It is also unclear why modulation of beta should predict consolidation on the visual task, but not the procedural task. Previous work has shown that the frontal cortices are dominated by beta activity during REM43. Beta bursts between the anterior cingulate and the dorsolateral prefrontal cortex, two structures associated with memory and consolidation, showed high coherence during REM. The authors speculated that beta may therefore be important for connectivity, coordinating the activity of these structures in REM. Indeed, there is evidence that visual perception learning may be facilitated by interactions of visual and prefrontal areas44. Thus, if beta does play a general role in connectivity, that could explain why increases in post-stimulus beta power predicted improvements in VDT. Furthermore, our Beta responses start at frequencies as low as 10 Hz which includes activations in the range of sensorimotor rhythms (SMR: 9–16 Hz)45. Recent work suggests that increases in SMR activity during phasic REM may be related to increased behavioural performance, mainly in central electrodes46. SMR is usually associated with increases in higher frequencies (Beta and Gamma)47, so our stimulation might have enhanced common mechanisms which are beneficial for task performance. Turning to the question of localization, with our limited spatial sampling it is difficult to infer which cortical areas are involved in the observed beta and theta dynamics. However, the topographic patterns we observe suggest that cortical activity related to changes in the MTT may spread across different regions, whereas changes in the VDT may be mediated by central and prefrontal cortices, as already suggested48.

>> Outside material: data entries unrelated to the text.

(* ===== verification/ReportJson.v ===== *)
(** * The files of the report (src/apps/kv_test.cpp: the JSON file of a thread,
    summary.json and profiling.json)

    The values written to the files, as trees with the names in the order of the
    source; white space and the three digits of a number are not modelled, and averages
    are rational numbers.  A latency
    is written as the number [calculate_percentile] gives, which need not be a number:
    the theorem says that it always is one in the files of a run, because every
    successful operation is sampled twice. *)

From stdpp Require Import sorting strings gmap.
From Stdlib Require Import QArith Qround Lqa SpecFloat.
From S2P Require Import Prelude GlobalAddress ArrayVar RdmaSim ThreadStats RdmaManager Percentiles Workload Tally Report Config Runtime.
Local Open Scope Z_scope.

Inductive json :=
  | JNull
  | JInt (n : Z)
  | JDouble (d : double)
  | JQ (q : Q)
  | JLatency (r : reading)
  | JString (s : string)
  | JList (l : list json)
  | JObject (fields : list (string * json)).

(** The three percentiles of a histogram, or three times [null]. *)
Definition percentile_fields (ps : option (reading * reading * reading)) : list (string * json) :=
  match ps with
  | Some (p50, p95, p99) =>
      [("p50_latency_us", JLatency p50); ("p95_latency_us", JLatency p95); ("p99_latency_us", JLatency p99)]
  | None => [("p50_latency_us", JNull); ("p95_latency_us", JNull); ("p99_latency_us", JNull)]
  end.

(** ** The file of a thread *)

Definition entry_json (e : OperationEntry) : json :=
  JObject ([("successes", JInt (successes e)); ("failures", JInt (failures e))] ++
    percentile_fields (if Latency.has_samples (latency_samples e)
                       then Some (calculate_standard_percentiles (latency_samples e)) else None) ++
    [("sample_count", JInt (Latency.sample_count (latency_samples e)));
     ("cache_hits", JInt (CacheStats.hits_ (cache_stats e))); ("cache_misses", JInt (CacheStats.misses_ (cache_stats e)));
     ("local_lock_acquisitions", JInt (local_lock_acquisitions e)); ("local_lock_handovers", JInt (local_lock_handovers e))]).

Definition thread_json (cs_id tid : Z) (th : Thread) : json :=
  let summary := th_summary th in
  JObject [("compute_server", JInt cs_id); ("thread", JInt tid);
    ("attempted", JInt (attempted summary)); ("succeeded", JInt (succeeded summary));
    ("elapsed_sec", JDouble (elapsed_sec summary));
    ("attempted_ops_per_sec", JDouble (attempted_throughput summary));
    ("succeeded_ops_per_sec", JDouble (succeeded_throughput summary));
    ("operations", JObject (map (λ k, (operation_name k, entry_json (per_op k (th_stats th)))) all_kinds))].

(** ** summary.json *)

Definition section_json (s : ProfileStats) : json :=
  JObject [("count", JInt (ps_count s)); ("total_ns", JInt (ps_total_ns s)); ("avg_ns", JQ (average_ns s))].

Definition agg_json (a : AggregatedOpStats) : json :=
  JObject ([("successes", JInt (agg_successes a)); ("failures", JInt (agg_failures a))] ++
    percentile_fields (if 0 <? agg_sample_count a then Some (p50_latency a, p95_latency a, p99_latency a) else None) ++
    [("sample_count", JInt (agg_sample_count a))]).

Definition global_json (g : GlobalLatency) : json :=
  JObject ([("successes", JInt (global_successes g)); ("failures", JInt (global_failures g))] ++
    percentile_fields (global_percentiles g) ++ [("sample_count", JInt (global_sample_count g))]).

(** [write_throughput_entry] *)
Definition throughput_entry (elapsed_seconds : double) (attempted_count success_count : Z) : json :=
  JObject [("attempted_ops_per_sec", JDouble (throughput elapsed_seconds attempted_count));
           ("succeeded_ops_per_sec", JDouble (throughput elapsed_seconds success_count))].

Definition throughput_json (opened : nat → nat → bool) (elapsed_seconds : double) (compute_servers : Servers) : json :=
  let t := collect_totals compute_servers in
  let entry k n := (operation_name k, throughput_entry elapsed_seconds n (agg_successes (op_total opened k compute_servers))) in
  JObject [("window_sec", JDouble elapsed_seconds);
    ("attempted_ops_per_sec", JDouble (throughput elapsed_seconds (total_attempted t)));
    ("succeeded_ops_per_sec", JDouble (throughput elapsed_seconds (total_succeeded t)));
    ("per_operation", JObject [entry Insert (total_insert_count t); entry Read (total_read_count t);
                               entry Update (total_update_count t); entry Delete (total_delete_count t)])].

(** The entries, evictions and invalid ranges are never counted, and the list of
    servers is empty. *)
Definition cache_json (c : Z * Z) : json :=
  JObject [("total_hits", JInt c.1); ("total_misses", JInt c.2); ("total_hit_rate", JDouble (overall_hit_rate c));
    ("total_entries", JInt 0); ("total_evictions", JInt 0); ("total_invalid_ranges", JInt 0); ("per_cs", JList [])].

Definition distribution_json (d : list (Z * Z)) : json :=
  JList (map (λ '(v, c), JObject [("value", JInt v); ("count", JInt c)]) d).

Definition discrete_json (h : Discrete.DiscreteHistogram) : json :=
  JObject [("average", JQ (Discrete.get_average h)); ("total_samples", JInt (Discrete.total_samples_ h));
    ("histogram", distribution_json (Discrete.get_distribution h))].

Several studies have evaluated the effects of REM stimulation on memory consolidation. In general, these studies use targeted memory reactivation (TMR) in which cue sounds previously associated with learned material in wake are re-presented during sleep. TMR triggers reactivation49,50 and consolidation51,52 when applied in NREM sleep. In a marked distinction from the TMR work, the sounds applied in our study were completely novel and unrelated to the learning tasks. Because our auditory stimulus was not associated with any memory it could not have triggered reactivation. Even so, the auditory stimulation was able to alter the REM-related memory processes, and this was likely due to the way in which the auditory stimulation impacts the pattern of neural oscillations in REM, rather than triggering memory reactivation.

We would like to recognize some limitations in our study. First, our sample size is small, and although it was enough for 80% power in the expected behavioural responses, our regression analyses are underpowered and the results are therefore not yet generalizable. Furthermore, we cannot evaluate other factors that might influence the changes in performance across conditions in the same regressions. Also, in terms of the accuracy of stimulation, our clicks occurred within REM sleep at >88% accuracy, but only occurred on the same EMs as triggered them with <50% accuracy. This suggests that our results are not necessarily linked to the EM itself, but rather to receiving the click during REM.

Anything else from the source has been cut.